Cerpen: Otang K.Baddy (Radar Surabaya, Minggu 18 Juni 2017)
 
SEKETIKA suara-suara umpatan; maling, anjing, babi, dan bahkan mengharuskanku sampai di neraka jahanam itu, melenyap. Seiring dengan kepuasannya, mereka membubarkan diri dan mungkin pulang ke rumahnya masing-masing. Sementara beberapa wanita tampak saling berbisik dan membuang muka. Mereka menampakan kengerian, bukan lebih pada kepuasan dan kegemasan seperti orang-orang sebelumnya.

        “Kasihan, begitu hancur muka dan tubuhnya,” begitulah yang terakhir aku dengar sebelum kemudian meninggalkanku dalam gelap.
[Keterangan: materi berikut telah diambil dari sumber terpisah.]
(** [pnl] and [filledAt] are present exactly on a filled order. *)
Definition order_wf (o : Order) : Prop :=
  match o_status o with
  | Pending => o_pnl o = None /\ o_filledAt o = None
  | Filled => (exists v, o_pnl o = Some v) /\ (exists t, o_filledAt o = Some t)
  end.

(** The fields a fill does not touch. *)
Definition same_frame (o o' : Order) : Prop :=
  o_id o' = o_id o /\ o_side o' = o_side o /\ o_size o' = o_size o
  /\ o_price o' = o_price o /\ o_placedAt o' = o_placedAt o.

(** The pnl of the specification, written as the specification writes it. *)
Definition spec_pnl (fillPrice : Q) (o : Order) : Q :=
  match o_side o with
  | Buy => toFixed 2 ((fillPrice - o_price o) * o_size o * (100 # 1))
  | Sell => toFixed 2 ((o_price o - fillPrice) * o_size o * (100 # 1))
  end.

(** [o'] is [o] filled at price [p]. *)
Definition fills_at (p : Q) (o o' : Order) : Prop :=
  o_status o = Pending /\ o_status o' = Filled /\ same_frame o o'
  /\ o_pnl o' = Some (spec_pnl p o) /\ exists t, o_filledAt o' = Some t.

(** One order across sweeps: untouched, or filled once. *)
Definition evolves (o o' : Order) : Prop :=
  o' = o \/ exists p, fills_at p o o'.




(** The time string the next clock read of [s] gives. *)
Definition clock_time (P : Platform) (s : Sim) : string :=
  toLocaleTimeString P (clock_src (world s) (clock_n (world s))).

(** [a] with the connection flag set to [c] and [e] published. *)
Definition connection_set (a : App) (c : bool) (e : FeedEvent) : App :=
  {| apiToken := apiToken a; connected := c; balance := balance a; price := price a;
     candles := candles a; orders := orders a; feed := publish e (feed a) |}.

(** The order built by [placeOrder] in state [s]. *)
Definition new_order (P : Platform) (side : Side) (size : Q) (s : Sim) : Order :=
  {| o_id := str_slice 2 9 (numberToString36 P (random_src (world s) (random_n (world s))));
     o_side := side; o_size := size; o_price := price (app s);
     o_status := Pending;
     o_placedAt := toLocaleTimeString P (clock_src (world s) (clock_n (world s)));
     o_filledAt := None; o_pnl := None |}.

(** The candle appended by [tick] in state [s]. *)
Definition new_candle (P : Platform) (s : Sim) : Candle :=
  {| c_time := toLocaleTimeString P (clock_src (world s) (clock_n (world s)));
     c_price := toFixed 5 (price (app s)
                           + (random_src (world s) (random_n (world s)) - (5 # 10))
                             * (15 # 10000)) |}.

(** What the mapped function [settle] leaves alone in the state, and the
    feed bound it keeps. *)
Definition sweep_keeps (a a' : App) : Prop :=
  apiToken a' = apiToken a /\ connected a' = connected a /\ price a' = price a
  /\ candles a' = candles a /\ orders a' = orders a
  /\ ((List.length (feed a) <= 50)%nat -> (List.length (feed a') <= 50)%nat).


(** ** The chat and the digit panel

    [chatMessages] and [binaryDigits] are cells of their own: [sendChat]
    and the shuffle button touch nothing else, so they are modelled beside
    [App], reading the same oracle. *)

Record ChatMessage := mkChat { m_id : Z; m_user : string; m_text : string }.

(** [useState] initial value of [chatMessages]. *)
Definition initial_chat : list ChatMessage :=
  [{| m_id := 1; m_user := "System"; m_text := "Welcome to your demo trading app." |}].

(** [sendChat(text)]: [Date.now()] is read when the message is built. *)
Definition sendChat (text : string) (w : World) (m : list ChatMessage)
  : list ChatMessage * World :=
  ({| m_id := clock_src w (clock_n w); m_user := "You"; m_text := text |} :: m,
   {| random_src := random_src w; random_n := random_n w;
      clock_src := clock_src w; clock_n := S (clock_n w) |}).

Fixpoint sendChats (texts : list string) (w : World) (m : list ChatMessage)
  : list ChatMessage * World :=
  match texts with
  | [] => (m, w)
  | t :: rest => let (m', w') := sendChat t w m in sendChats rest w' m'
  end.




(** ** More vocabulary *)



Definition is_pending (o : Order) : bool :=
  match o_status o with Pending => true | Filled => false end.

Definition count_pending (os : list Order) : nat :=
  List.length (filter is_pending os).

Definition is_tick (op : Op) : bool :=
  match op with OpTick => true | _ => false end.

Definition count_ticks (ops : list Op) : nat :=
  List.length (filter is_tick ops).

Definition is_toggle (op : Op) : bool :=
  match op with OpToggleConnect => true | _ => false end.


(** The placement of the orders [l], first to last. *)
Definition place_all (l : list (Side * Q)) : list Op :=
  map (fun x => OpPlaceOrder (fst x) (snd x)) l.

(** A sample platform state with one pending order where every draw is 0. *)
Definition demo_pending_low : Sim :=
  run Demo.platform [OpPlaceOrder Sell (3 # 1); OpTick]
      (boot Demo.platform Demo.world_zero).

(** [Demo.with_order] after the sweep that fills its order. *)
Definition demo_all_filled : Sim := run Demo.platform [OpSweep] Demo.with_order.

(** * Properties *)

(** ** Rounding *)






Lemma toFixed_comp (d : nat) (x y : Q) : x == y -> toFixed d x = toFixed d y.
Proof.
  intros E. unfold toFixed.
  assert (F : Qfloor (Qabs x * (Z.pos (pow10 d) # 1) + (1 # 2))
              = Qfloor (Qabs y * (Z.pos (pow10 d) # 1) + (1 # 2))).
  { apply Qfloor_comp. rewrite E. reflexivity. }
  rewrite F.
  destruct (Qle_bool 0 x) eqn:Hx, (Qle_bool 0 y) eqn:Hy; try reflexivity.
  - rewrite Qle_bool_iff in Hx. rewrite E in Hx. rewrite <- Qle_bool_iff in Hx. congruence.
  - rewrite Qle_bool_iff in Hy. rewrite <- E in Hy. rewrite <- Qle_bool_iff in Hy. congruence.
Qed.



Lemma toFixed_on_grid (d : nat) (x : Q) : on_grid d (toFixed d x).
Proof.
  unfold toFixed, on_grid. destruct (Qle_bool 0 x); eexists; reflexivity.
Qed.




(** ** Arrays *)

Lemma slice_front_length {A} (n : nat) (a : list A) :
  (List.length (slice_front n a) <= n)%nat.
Proof. unfold slice_front. rewrite length_firstn. lia. Qed.

Lemma slice_back_length {A} (n : nat) (a : list A) :
  (List.length (slice_back n a) <= n)%nat.
Proof. unfold slice_back. rewrite length_skipn. lia. Qed.

Lemma publish_length (e : FeedEvent) (f : list FeedEvent) :
  (List.length (publish e f) <= 50)%nat.
Proof. apply slice_front_length. Qed.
     Perlu diketahui, sebenarnya aku ini bukan  rampok atau sekelas preman. Tapi kenapa amuk serta umpatan  padaku seperti bencinya mereka pada perampok. Bahkan jika didengar kata-katanya yang terus mengumpat, kebencian mereka tak ubahnya seperti pada perampok uang negara. Maaf ini bukan iri, tapi sekedar meluruskan image atau ‘pencitraan  konyol’ tersebut.  Jika alasan kerena mereka  manusia terhormat –yang pintar  melipat milyar-triliun—dan  dianggap sebagai balas saja atas baktinya di negeri merdeka, tapi kenapa melampiaskan kekesalan itu sepenuhnya padaku?

        Ya, semua itu ditumpahkan  padaku. Padahal aku bukanlah perampok  apalagi macam perampok uang rakyat.  Kendati alasan yang saya ajukan ini pun tak dibenarkan , namun tak ada buruknya jika mau dipertimbangkan. Ya aku hanya seorang maling.  Maling karena terpaksa. Maling karena kepepet.  Sungguh, ini bukan alasan seperti umumnya para penjambret  atau pelaku kriminal saat diperiksa polisi dalam berita tivi.
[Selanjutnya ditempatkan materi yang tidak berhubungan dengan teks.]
(* ===== verification/GoTime.v ===== *)
(** * Calendar dates and time texts

    What the program uses of Go's [time] package beyond instants: the zone a
    time is read in, its date (shard files are named after it) and how two
    times compare as texts. The index stores times as RFC 3339 texts with
    nanoseconds ([time.RFC3339Nano]) and SQLite compares them byte by byte. The
    readings are in the years 0 to 9999, the range of the format. *)
From S2P Require Import Prelude GoErrors.

(** ** Zones

    [time.Local] as an offset of whole minutes east of UTC, the same at any
    time: UTC where no zone is set, as in the image of the Dockerfile, eight
    hours in Shenzhen. *)
Class Zone : Type := {
  zone_minutes : Z;
  zone_bound : (-1440 <? zone_minutes) && (zone_minutes <? 1440) = true
}.
Definition utc : Zone := {| zone_minutes := 0; zone_bound := eq_refl |}.
Definition shenzhen : Zone := {| zone_minutes := 480; zone_bound := eq_refl |}.

(** ** Calendar *)

Definition Day : Duration := 24 * Hour.

Definition is_leap (y : Z) : bool :=
  (y mod 4 =? 0) && (negb (y mod 100 =? 0) || (y mod 400 =? 0)).
Definition year_len (y : Z) : Z := if is_leap y then 366 else 365.
Definition month_len (y m : Z) : Z :=
  if m =? 2 then (if is_leap y then 29 else 28)
  else if (m =? 4) || (m =? 6) || (m =? 9) || (m =? 11) then 30 else 31.

(** The year and the day of the year of the day [d] counted from the first of
    January of year [y]; 400 years are 146097 days. *)
Fixpoint go_year (fuel : nat) (y d : Z) : Z * Z :=
  match fuel with
  | O => (y, d)
  | S fuel => if d <? year_len y then (y, d) else go_year fuel (y + 1) (d - year_len y)
  end.
Fixpoint go_month (fuel : nat) (y m d : Z) : Z * Z :=
  match fuel with
  | O => (m, d)
  | S fuel => if d <? month_len y m then (m, d) else go_month fuel y (m + 1) (d - month_len y m)
  end.
Definition days_per_400_years : Z := 146097.

(** The civil date of the day [n] counted from 1 January of year 1. *)
Definition civil (n : Z) : Z * Z * Z :=
  let '(y, d) := go_year 400 (1 + 400 * (n / days_per_400_years)) (n mod days_per_400_years) in
  let '(m, d) := go_month 12 y 1 d in
  (y, m, d + 1).

(** The [%0<n>d] verbs of [fmt]. *)
Fixpoint zeros (n : nat) : string := match n with O => "" | S n => "0" +:+ zeros n end.
Definition pad (width : nat) (z : Z) : string :=
  zeros (width - String.length (pretty z)) +:+ pretty z.

(** [t.Format("2006-01-02")] and [t.Format("2006-01")] of a time that reads
    [t]. *)
Definition date_text (t : Time) : string :=
  let '(y, m, d) := civil (t / Day) in
  pad 4 y +:+ "-" +:+ pad 2 m +:+ "-" +:+ pad 2 d.
Definition year_month_text (t : Time) : string :=
  let '(y, m, _) := civil (t / Day) in pad 4 y +:+ "-" +:+ pad 2 m.

(** ** Texts of times *)

(** A time with the offset it is read at. *)
Record Stamp : Type := { sp_time : Time; sp_minutes : Z }.
Definition zero_stamp : Stamp := {| sp_time := zero_time; sp_minutes := 0 |}.
(** What its clock and calendar show, as an instant of UTC. *)
Definition reading (s : Stamp) : Time := sp_time s + sp_minutes s * Minute.

(** The nanoseconds without trailing zeros, nothing for a whole second. The
    part of the text before them has a fixed width. *)
Fixpoint trim_zeros (fuel : nat) (n : Z) (width : nat) : Z * nat :=
  match fuel with
  | O => (n, width)
  | S fuel => if n mod 10 =? 0 then trim_zeros fuel (n / 10) (width - 1) else (n, width)
  end.
Definition frac_text (t : Time) : string :=
  let n := t mod Second in
  if n =? 0 then ""
  else let '(n, width) := trim_zeros 9 n 9 in "." +:+ pad width n.
(** The verb [Z07:00]. *)
Definition offset_text (minutes : Z) : string :=
  if minutes =? 0 then "Z"
  else (if minutes <? 0 then "-" else "+") +:+ pad 2 (Z.abs minutes / 60) +:+ ":" +:+ pad 2 (Z.abs minutes mod 60).
Definition suffix_text (s : Stamp) : string := frac_text (reading s) +:+ offset_text (sp_minutes s).

(** [formatTime(s) < formatTime(u)] and [<=] as SQLite compares texts. The zero
    time is the empty text, which is less than every other. *)
Definition stamp_ltb (s u : Stamp) : bool :=
  if IsZero (sp_time u) then false
  else if IsZero (sp_time s) then true
  else if reading s / Second =? reading u / Second then String.ltb (suffix_text s) (suffix_text u)
  else reading s / Second <? reading u / Second.
Definition stamp_leb (s u : Stamp) : bool := negb (stamp_ltb u s).

(** The times a text can represent: the years 0 to 9999. *)
Definition min_time : Time := - (366 * Day).
Definition max_time : Time := 315537897600 * Second - 1.

Section zone.
Context `{Zone}.

(** A time in the zone of the process. Go's zero value has none: it is read in
    UTC. *)
Definition local (t : Time) : Stamp :=
  {| sp_time := t; sp_minutes := if IsZero t then 0 else zone_minutes |}.
Definition text_ltb (t u : Time) : bool := stamp_ltb (local t) (local u).
Definition text_leb (t u : Time) : bool := negb (text_ltb u t).

Definition formattable (t : Time) : Prop := min_time ≤ reading (local t) ≤ max_time.
#[export] Instance formattable_dec t : Decision (formattable t) := _.
End zone.

(** ** Facts *)

Example civil_epoch : civil (1700000000 / 86400 + 719162) = (2023, 11, 14).
Proof. reflexivity. Qed.
Example date_text_leap : date_text ((719162 + 11016) * Day) = "2000-02-29".
Proof. vm_compute. reflexivity. Qed.

Lemma local_zone `{Zone} t : t ≠ 0 → local t = {| sp_time := t; sp_minutes := zone_minutes |}.
Proof. intros Ht. unfold local, IsZero. by rewrite (proj2 (Z.eqb_neq _ _)). Qed.
Lemma reading_seconds s : reading s / Second = sp_time s / Second + sp_minutes s * 60.
Proof.
  unfold reading. change Minute with (60 * Second). rewrite Z.mul_assoc. by apply Z.div_add.
Qed.
Lemma stamp_ltb_asym s u : stamp_ltb s u = true → stamp_ltb u s = false.
Proof.
  unfold stamp_ltb. rewrite (Z.eqb_sym (reading u / Second)).
  destruct (IsZero _), (IsZero _); try done. destruct (Z.eqb_spec (reading s / Second) (reading u / Second)).
  - unfold String.ltb. rewrite (String.compare_antisym (suffix_text s) (suffix_text u)).
    by destruct (String.compare _ _).
  - rewrite Z.ltb_lt, Z.ltb_ge. lia.
Qed.
Lemma text_ltb_asym `{Zone} t u : text_ltb t u = true → text_ltb u t = false.
Proof. apply stamp_ltb_asym. Qed.
(** Times of different seconds compare as they should. *)
Lemma text_ltb_seconds `{Zone} t u :
  0 < t → 0 < u → t / Second ≠ u / Second → text_ltb t u = (t <? u).
Proof.
  intros Ht Hu Hne. unfold text_ltb, stamp_ltb. rewrite !reading_seconds, !local_zone by lia. simpl. unfold IsZero.
  rewrite (proj2 (Z.eqb_neq u 0)), (proj2 (Z.eqb_neq t 0)) by lia.
  rewrite (proj2 (Z.eqb_neq _ _)) by lia. unfold Second in *.
  destruct (Z.ltb_spec (t / 1000000000 + zone_minutes * 60) (u / 1000000000 + zone_minutes * 60)),
    (Z.ltb_spec t u); try done; exfalso.
  - assert (u / 1000000000 ≤ t / 1000000000) by (apply Z.div_le_mono; lia). lia.
  - assert (t / 1000000000 ≤ u / 1000000000) by (apply Z.div_le_mono; lia). lia.
Qed.
(** Within a second they need not in UTC: half a second sorts before the whole
    one, since the point sorts before the [Z]. The sign of another zone sorts
    before the point. *)
Example text_ltb_same_second :
  (λ z, @text_ltb z (100 * Second) (100 * Second + 500000000)) <$> [utc; shenzhen] = [false; true].
Proof. vm_compute. reflexivity. Qed.
(** Times of different offsets do not compare as instants either: noon in
    Shenzhen is four in the morning of UTC. *)
Example stamp_ltb_offsets : let noon := (719162 * 24 + 12) * Hour in
  stamp_ltb {| sp_time := noon - 8 * Hour; sp_minutes := 480 |} {| sp_time := noon - Hour; sp_minutes := 0 |} = false.
Proof. vm_compute. reflexivity. Qed.
Lemma text_ltb_irrefl `{Zone} t : text_ltb t t = false.
Proof. destruct (text_ltb t t) eqn:E; [|done]. by rewrite text_ltb_asym in E. Qed.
        Kuakui, aku menjadi maling baru sekali ini. Karena aku tak punya bakat dan tak  punya pengalaman sebagai maling. Sebelumnya aku hanyalah kuli kasar. Sebagai kuli pasar dan pembongkar pasir di sekitar kota ini.  Namun aku sendiri pun  tak habis pikir,  kok aku bisa berubah secepat ini. Menjadi maling!    
         **
         Malam itu,  kronologis pun tiba-tiba terjadi.
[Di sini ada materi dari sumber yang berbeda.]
(** ** Decoding into Go values *)

(** [foldName]: how keys are compared with field names when none is equal;
    U+212A folds to K and U+017F to S. *)
Fixpoint fold_name (s : bytes) : bytes :=
  match s with
  | [] => []
  | c1 :: r1 =>
      match r1 with
      | c2 :: r2 =>
          if is_byte 0xC5 c1 && is_byte 0xBF c2 then "S"%char :: fold_name r2
          else match r2 with
               | c3 :: r3 =>
                   if is_byte 0xE2 c1 && is_byte 0x84 c2 && is_byte 0xAA c3
                   then "K"%char :: fold_name r3
                   else upper_byte c1 :: fold_name r1
               | [] => upper_byte c1 :: fold_name r1
               end
      | [] => [upper_byte c1]
      end
  end.

(** A decoder changes a Go value to what the JSON value says, or reports that
    the JSON value has the wrong type. *)
Abbreviation decoder A := (json → A → option A).

Section decode.
Context {R : Type}.
(** The fields of a struct: their JSON names, and how a value is stored. *)
Abbreviation fields := (list (string * decoder R)).

Definition find_field (table : fields) (key : bytes) : option (decoder R) :=
  match List.find (λ f, bool_decide (to_bytes f.1 = key)) table with
  | Some f => Some f.2
  | None =>
      snd <$> List.find (λ f, bool_decide (fold_name (to_bytes f.1) = fold_name key)) table
  end.
(** Unknown keys are skipped; of equal keys the last one stays. *)
Fixpoint decode_members (table : fields) (l : list (bytes * json)) (r : R) : option R :=
  match l with
  | [] => Some r
  | (key, v) :: l =>
      match find_field table (unquote key) with
      | None => decode_members table l r
      | Some set => r ← set v r; decode_members table l r
      end
  end.
Definition decode_struct (table : fields) : decoder R := λ j r,
  match j with
  | JObj l => decode_members table l r
  | JNull => Some r
  | _ => None
  end.

Definition via {A} (dec : decoder A) (get : R → A) (put : A → R → R) : decoder R := λ j r,
  a ← dec j (get r); mret (put a r).
End decode.

Definition dec_string : decoder string := λ j a,
  match j with
  | JStr raw => Some (of_bytes (unquote raw))
  | JNull => Some a
  | _ => None
  end.
Definition dec_bool : decoder bool := λ j a,
  match j with
  | JBool b => Some b
  | JNull => Some a
  | _ => None
  end.
Definition dec_int : decoder Z := λ j a,
  match j with
  | JNum raw => ParseInt (of_bytes raw)
  | JNull => Some a
  | _ => None
  end.
(** A slice of strings; a null element is the empty string. *)
Definition dec_strings : decoder (list string) := λ j a,
  match j with
  | JArr l => mapM (λ v, dec_string v "") l
  | JNull => Some []
  | _ => None
  end.

(** ** Examples *)

Example parse_ex :
  parse (to_bytes " [true, null , -12 ,[ ]] ") =
  Some (JArr [JBool true; JNull; JNum (to_bytes "-12"); JArr []]).
Proof. vm_compute. reflexivity. Qed.
Example escape_ex :
  print (jstring "a<b\c") = quoted (to_bytes "a\u003cb\\c").
Proof. vm_compute. reflexivity. Qed.
Example unquote_ex :
  unquote (to_bytes "\ud83d\ude00\n") =
  [byte 0xF0; byte 0x9F; byte 0x98; byte 0x80; byte 10].
Proof. vm_compute. reflexivity. Qed.
Example parse_trailing : parse (to_bytes "1 2") = None.
Proof. vm_compute. reflexivity. Qed.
         Kubulatkan tekat untuk melakukannya. Memasuki sebuah rumah yang kebetulan pintunya tak terkunci. Seorang wanita berkalung emas duduk terkantuk di depan televisi. Ia tampak ketiduran sebelum suaminya datang --yang saat itu kuketahui tengah main kartu di pos ronda. Maaf, aku pikir ini merupakan suatu jalan terbaik di saat yang terjepit.  Solusi ini terancang tak kurang dari 10 menit sebelumnya.
        Di antara celoteh suara iklan di tivi, kujambret kalung di leher wanita itu. Kendati ia tak menjerit karena siuman, namun di pintu aku kepergok seorang lelaki yang tak lain adalah suaminya. Aku heran dan sesal, kenapa lelaki yang tengah meronda serta  main kartu itu kok cepat pulang. Karenanya ia pun dengan keras berteriak, “Maling, maliing…!”
       Dan naluriku tiba-tiba mengatakan; aku harus segera lari. Lari dan lari. Serta merta aku ngibrit. Tak tahu harus kemana. Lelaki itu dengan secepat kilat lari memburuku seraya tak hentinya berteriak-teriak  keras-keras, “Maling.., maliiing…!”
        Seluruh lorong itu akhirnya penuh dengan teriakan  maling. “Maling.., maling…maliiing…!”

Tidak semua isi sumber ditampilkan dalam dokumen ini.